> **Task item**: Among the records that follow, find the line with "Lemma prefix_app t" and the line with "Proof. intros H.". Set down those lines and all lines between them exactly, without adding anything.

[Opening Supplied material section]

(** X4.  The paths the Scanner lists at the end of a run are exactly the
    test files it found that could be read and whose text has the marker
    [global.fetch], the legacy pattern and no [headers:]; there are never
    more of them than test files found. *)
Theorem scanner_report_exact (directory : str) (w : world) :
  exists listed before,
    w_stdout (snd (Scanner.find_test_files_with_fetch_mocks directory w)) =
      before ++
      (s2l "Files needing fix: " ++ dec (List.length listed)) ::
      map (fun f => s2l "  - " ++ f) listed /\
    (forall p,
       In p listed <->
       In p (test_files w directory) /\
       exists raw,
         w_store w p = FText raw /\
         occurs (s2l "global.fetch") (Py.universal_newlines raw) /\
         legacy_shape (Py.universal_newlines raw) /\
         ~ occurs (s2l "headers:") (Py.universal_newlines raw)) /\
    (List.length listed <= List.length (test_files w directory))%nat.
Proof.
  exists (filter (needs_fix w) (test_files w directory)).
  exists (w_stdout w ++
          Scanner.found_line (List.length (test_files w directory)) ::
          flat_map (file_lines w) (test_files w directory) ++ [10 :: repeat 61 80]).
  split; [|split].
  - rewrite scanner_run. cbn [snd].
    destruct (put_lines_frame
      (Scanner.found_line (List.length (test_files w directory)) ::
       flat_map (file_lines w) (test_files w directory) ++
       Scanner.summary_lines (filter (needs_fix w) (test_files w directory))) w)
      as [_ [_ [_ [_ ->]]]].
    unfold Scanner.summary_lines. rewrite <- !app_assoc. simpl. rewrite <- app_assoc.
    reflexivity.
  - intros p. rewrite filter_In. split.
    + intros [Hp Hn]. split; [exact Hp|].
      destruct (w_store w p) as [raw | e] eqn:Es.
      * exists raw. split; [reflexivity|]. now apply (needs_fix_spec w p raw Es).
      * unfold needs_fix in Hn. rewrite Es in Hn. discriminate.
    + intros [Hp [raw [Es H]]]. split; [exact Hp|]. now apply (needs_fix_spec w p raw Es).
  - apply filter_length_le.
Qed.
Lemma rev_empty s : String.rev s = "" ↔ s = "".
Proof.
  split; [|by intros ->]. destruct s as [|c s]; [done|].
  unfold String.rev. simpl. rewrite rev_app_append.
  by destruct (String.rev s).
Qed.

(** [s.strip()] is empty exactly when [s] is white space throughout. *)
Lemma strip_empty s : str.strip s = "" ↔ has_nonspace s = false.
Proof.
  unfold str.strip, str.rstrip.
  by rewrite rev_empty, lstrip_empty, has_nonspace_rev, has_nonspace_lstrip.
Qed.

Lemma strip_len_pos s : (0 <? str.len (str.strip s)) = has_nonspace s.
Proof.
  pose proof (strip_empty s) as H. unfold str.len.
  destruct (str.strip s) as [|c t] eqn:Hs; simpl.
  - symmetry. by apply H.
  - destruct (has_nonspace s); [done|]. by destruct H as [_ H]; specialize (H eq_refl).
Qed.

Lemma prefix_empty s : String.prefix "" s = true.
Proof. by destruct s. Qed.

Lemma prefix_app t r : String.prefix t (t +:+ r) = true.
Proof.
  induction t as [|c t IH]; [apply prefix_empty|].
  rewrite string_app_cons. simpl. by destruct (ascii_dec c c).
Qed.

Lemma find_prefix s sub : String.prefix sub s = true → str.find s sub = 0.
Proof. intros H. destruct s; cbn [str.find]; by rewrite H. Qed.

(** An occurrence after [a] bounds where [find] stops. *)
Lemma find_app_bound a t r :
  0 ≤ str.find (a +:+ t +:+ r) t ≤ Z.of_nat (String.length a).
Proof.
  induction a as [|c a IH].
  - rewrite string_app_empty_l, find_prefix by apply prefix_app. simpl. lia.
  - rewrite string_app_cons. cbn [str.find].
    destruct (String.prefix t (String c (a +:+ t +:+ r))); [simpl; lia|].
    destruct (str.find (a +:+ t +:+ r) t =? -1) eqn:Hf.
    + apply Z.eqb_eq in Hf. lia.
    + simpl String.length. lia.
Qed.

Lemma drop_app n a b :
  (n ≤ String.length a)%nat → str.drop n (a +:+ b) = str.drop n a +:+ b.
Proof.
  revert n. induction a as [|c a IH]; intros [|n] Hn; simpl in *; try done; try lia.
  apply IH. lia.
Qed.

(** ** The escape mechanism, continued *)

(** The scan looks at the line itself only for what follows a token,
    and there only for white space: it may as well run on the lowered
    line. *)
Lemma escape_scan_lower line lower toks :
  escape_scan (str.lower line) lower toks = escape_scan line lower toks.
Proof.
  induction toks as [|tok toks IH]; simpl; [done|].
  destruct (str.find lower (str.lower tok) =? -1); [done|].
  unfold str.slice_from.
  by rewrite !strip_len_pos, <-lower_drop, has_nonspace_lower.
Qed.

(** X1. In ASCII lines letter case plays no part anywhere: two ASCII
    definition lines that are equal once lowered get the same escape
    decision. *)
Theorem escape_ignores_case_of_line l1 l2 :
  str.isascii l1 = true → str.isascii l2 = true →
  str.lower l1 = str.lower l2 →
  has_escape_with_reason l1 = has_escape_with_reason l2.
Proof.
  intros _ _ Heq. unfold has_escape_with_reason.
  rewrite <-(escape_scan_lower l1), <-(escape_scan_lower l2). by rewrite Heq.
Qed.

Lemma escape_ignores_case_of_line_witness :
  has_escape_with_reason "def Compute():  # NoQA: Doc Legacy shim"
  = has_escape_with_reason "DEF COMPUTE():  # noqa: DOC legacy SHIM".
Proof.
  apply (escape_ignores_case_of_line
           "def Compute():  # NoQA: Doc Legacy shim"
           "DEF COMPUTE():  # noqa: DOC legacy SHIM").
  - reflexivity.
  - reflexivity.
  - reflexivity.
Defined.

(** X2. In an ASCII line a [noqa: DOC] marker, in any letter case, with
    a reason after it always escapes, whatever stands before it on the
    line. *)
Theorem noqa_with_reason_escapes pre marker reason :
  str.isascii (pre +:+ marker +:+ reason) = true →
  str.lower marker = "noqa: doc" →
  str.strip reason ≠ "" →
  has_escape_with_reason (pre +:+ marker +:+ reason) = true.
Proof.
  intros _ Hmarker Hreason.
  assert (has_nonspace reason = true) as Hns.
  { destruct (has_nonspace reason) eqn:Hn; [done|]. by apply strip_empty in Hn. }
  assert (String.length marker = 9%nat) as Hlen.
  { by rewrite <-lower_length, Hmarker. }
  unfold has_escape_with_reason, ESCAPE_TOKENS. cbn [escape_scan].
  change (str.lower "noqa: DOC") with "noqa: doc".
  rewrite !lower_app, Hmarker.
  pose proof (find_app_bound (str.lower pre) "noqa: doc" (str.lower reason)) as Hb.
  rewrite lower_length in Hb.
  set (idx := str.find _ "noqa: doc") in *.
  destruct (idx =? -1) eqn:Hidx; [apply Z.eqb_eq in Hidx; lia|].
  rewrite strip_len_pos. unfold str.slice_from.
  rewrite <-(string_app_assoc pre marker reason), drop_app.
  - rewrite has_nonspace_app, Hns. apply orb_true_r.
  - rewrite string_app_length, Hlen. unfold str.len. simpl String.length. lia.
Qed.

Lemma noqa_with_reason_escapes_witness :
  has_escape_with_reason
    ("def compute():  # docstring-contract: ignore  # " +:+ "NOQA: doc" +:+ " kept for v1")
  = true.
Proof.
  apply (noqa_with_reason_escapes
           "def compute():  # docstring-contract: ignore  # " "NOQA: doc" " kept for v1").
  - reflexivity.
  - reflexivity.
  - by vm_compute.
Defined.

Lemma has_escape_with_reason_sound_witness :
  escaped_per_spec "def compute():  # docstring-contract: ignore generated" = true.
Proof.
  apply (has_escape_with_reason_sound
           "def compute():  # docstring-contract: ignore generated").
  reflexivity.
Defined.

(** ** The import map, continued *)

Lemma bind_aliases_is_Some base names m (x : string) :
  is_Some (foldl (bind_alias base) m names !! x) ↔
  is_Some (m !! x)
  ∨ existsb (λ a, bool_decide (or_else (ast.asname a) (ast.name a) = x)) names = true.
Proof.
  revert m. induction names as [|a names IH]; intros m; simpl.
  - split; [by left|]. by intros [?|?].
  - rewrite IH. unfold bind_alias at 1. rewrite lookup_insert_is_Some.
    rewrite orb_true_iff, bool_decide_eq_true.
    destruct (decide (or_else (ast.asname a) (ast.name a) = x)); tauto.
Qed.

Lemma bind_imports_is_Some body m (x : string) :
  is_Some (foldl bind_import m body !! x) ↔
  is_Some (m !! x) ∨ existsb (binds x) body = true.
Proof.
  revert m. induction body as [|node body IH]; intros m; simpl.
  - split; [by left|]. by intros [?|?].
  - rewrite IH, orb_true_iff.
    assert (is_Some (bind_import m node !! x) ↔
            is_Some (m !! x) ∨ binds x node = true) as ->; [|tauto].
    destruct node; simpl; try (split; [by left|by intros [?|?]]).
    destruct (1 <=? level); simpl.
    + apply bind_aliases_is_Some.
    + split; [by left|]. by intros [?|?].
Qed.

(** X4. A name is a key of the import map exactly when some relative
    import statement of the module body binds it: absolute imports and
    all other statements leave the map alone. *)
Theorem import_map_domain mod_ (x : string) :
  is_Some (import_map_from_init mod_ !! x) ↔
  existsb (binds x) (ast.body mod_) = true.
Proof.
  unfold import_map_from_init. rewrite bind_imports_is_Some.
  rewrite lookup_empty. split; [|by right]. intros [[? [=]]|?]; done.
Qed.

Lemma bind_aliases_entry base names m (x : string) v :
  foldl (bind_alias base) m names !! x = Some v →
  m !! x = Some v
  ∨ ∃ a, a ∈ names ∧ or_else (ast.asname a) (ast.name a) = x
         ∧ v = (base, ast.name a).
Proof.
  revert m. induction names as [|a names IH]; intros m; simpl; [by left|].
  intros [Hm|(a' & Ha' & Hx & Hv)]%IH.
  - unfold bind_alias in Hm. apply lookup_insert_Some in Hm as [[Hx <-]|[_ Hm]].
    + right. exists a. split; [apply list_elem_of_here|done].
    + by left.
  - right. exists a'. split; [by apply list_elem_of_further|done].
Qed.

[Closing Supplied material section]

> **Worked solution**:
Lemma prefix_app t r : String.prefix t (t +:+ r) = true.
Proof.
  induction t as [|c t IH]; [apply prefix_empty|].
  rewrite string_app_cons. simpl. by destruct (ascii_dec c c).
Qed.

Lemma find_prefix s sub : String.prefix sub s = true → str.find s sub = 0.
Proof. intros H. destruct s; cbn [str.find]; by rewrite H. Qed.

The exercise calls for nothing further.